When extensive retinal hemorrhage accompanied by perimacular folds and schisis cavities is found in association with intracranial hemorrhage or other evidence of trauma to the brain in an infant, AHT can usually be diagnosed with confidence regardless of other circumstances. Severe accidental head trauma (eg, sustained in a fall from a second-story level or in a motor vehicle collision) is not frequently accompanied by retinal hemorrhage, and hemorrhage is not extensive when present. Retinal hemorrhage is rare and has never been documented to be extensive following cardiopulmonary resuscitation by trained personnel. Severe, fatal, acute head-crush injury rarely causes hemorrhagic retinopathy with perimacular folds, which can be differentiated from AHT by the associated injuries.

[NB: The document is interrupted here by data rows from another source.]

Definition set_conn v s := mkInner v (s_next_seq s) (s_pending_writes s) (s_outgoing s)
  (s_next_remote_seq s) (s_remote_acked s) (s_recv_buf s) (s_rtt s) (s_send_rwnd s) (s_mtu s) (s_congestion s) (s_send_queue s).
Definition set_next_seq v s := mkInner (s_conn s) v (s_pending_writes s) (s_outgoing s)
  (s_next_remote_seq s) (s_remote_acked s) (s_recv_buf s) (s_rtt s) (s_send_rwnd s) (s_mtu s) (s_congestion s) (s_send_queue s).
Definition set_pending v s := mkInner (s_conn s) (s_next_seq s) v (s_outgoing s)
  (s_next_remote_seq s) (s_remote_acked s) (s_recv_buf s) (s_rtt s) (s_send_rwnd s) (s_mtu s) (s_congestion s) (s_send_queue s).
Definition set_outgoing v s := mkInner (s_conn s) (s_next_seq s) (s_pending_writes s) v
  (s_next_remote_seq s) (s_remote_acked s) (s_recv_buf s) (s_rtt s) (s_send_rwnd s) (s_mtu s) (s_congestion s) (s_send_queue s).
Definition set_received n buf s := mkInner (s_conn s) (s_next_seq s) (s_pending_writes s) (s_outgoing s)
  n (s_remote_acked s) buf (s_rtt s) (s_send_rwnd s) (s_mtu s) (s_congestion s) (s_send_queue s).
Definition set_remote_acked v s := mkInner (s_conn s) (s_next_seq s) (s_pending_writes s) (s_outgoing s)
  (s_next_remote_seq s) v (s_recv_buf s) (s_rtt s) (s_send_rwnd s) (s_mtu s) (s_congestion s) (s_send_queue s).
Definition set_rtt_est v s := mkInner (s_conn s) (s_next_seq s) (s_pending_writes s) (s_outgoing s)
  (s_next_remote_seq s) (s_remote_acked s) (s_recv_buf s) v (s_send_rwnd s) (s_mtu s) (s_congestion s) (s_send_queue s).
Definition set_send_rwnd v s := mkInner (s_conn s) (s_next_seq s) (s_pending_writes s) (s_outgoing s)
  (s_next_remote_seq s) (s_remote_acked s) (s_recv_buf s) (s_rtt s) v (s_mtu s) (s_congestion s) (s_send_queue s).
Definition set_mtu v s := mkInner (s_conn s) (s_next_seq s) (s_pending_writes s) (s_outgoing s)
  (s_next_remote_seq s) (s_remote_acked s) (s_recv_buf s) (s_rtt s) (s_send_rwnd s) v (s_congestion s) (s_send_queue s).
Definition set_congestion v s := mkInner (s_conn s) (s_next_seq s) (s_pending_writes s) (s_outgoing s)
  (s_next_remote_seq s) (s_remote_acked s) (s_recv_buf s) (s_rtt s) (s_send_rwnd s) (s_mtu s) v (s_send_queue s).
Definition set_send_queue v s := mkInner (s_conn s) (s_next_seq s) (s_pending_writes s) (s_outgoing s)
  (s_next_remote_seq s) (s_remote_acked s) (s_recv_buf s) (s_rtt s) (s_send_rwnd s) (s_mtu s) (s_congestion s) v.

(** [UdxStream::new] *)
Definition StreamInner_new (now : Instant) : StreamInner :=
  mkInner (mkConn 0 None false false false false true false false) 0 [] ∅ 0 0 ∅
    (mkRtt 0 0 INITIAL_RTO_MS 0) DEFAULT_RWND
    (mkMtu Base MTU_BASE (MTU_BASE + MTU_STEP) 0 false MTU_MAX)
    (CongestionController_new MAX_PAYLOAD now) [].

Extensive retinal hemorrhage without other ocular findings strongly suggests that intracranial injury has been caused by AHT, but alternative possibilities such as a coagulation disorder must be considered as well. Retinal hemorrhages resulting from birth trauma are common in newborns, but they seldom persist beyond the age of 1 month. Other possible causes of retinal hemorrhage in children include anemia, hypertension, acutely increased intracranial pressure, leukemia, meningitis, glutaricaciduria, and retinopathy of prematurity.
American Academy of Ophthalmology, Hoskins Center. Clinical Statement. Abusive Head Trauma/Shaken Baby Syndrome—2015. San Francisco: American Academy of Ophthalmology; 2015. Available at https://www.aao.org/clinical-statement/abusive-head-traumashaken-baby-syndrome.
Christian CW, Block R; Committee on Child Abuse and Neglect; American Academy of Pediatrics. Abusive head trauma in infants and children. Pediatrics. 2009;123(5):1409–1411.
Maguire SA, Watts PO, Shaw AD, et al. Retinal haemorrhages and related findings in abusive and nonabusive head trauma: a systematic review. Eye (Lond). 2013;27(1):28–36.
In one large study, 29% of children with AHT died of their injuries. Poor visual and pupillary responses were correlated with a higher risk of mortality. Survivors often had permanent impairment ranging from mild learning disability and motor disturbances to severe cognitive impairment and quadriparesis. The most common cause of vision loss is cortical injury followed by optic atrophy. Dense vitreous hemorrhage, usually associated with deep traumatic retinoschisis, carries a poor prognosis for both vision and life.
Kivlin JD, Simons KB, Lazoritz S, Ruttum MS. Shaken baby syndrome. Ophthalmology. 2000;107(7):1246–1254.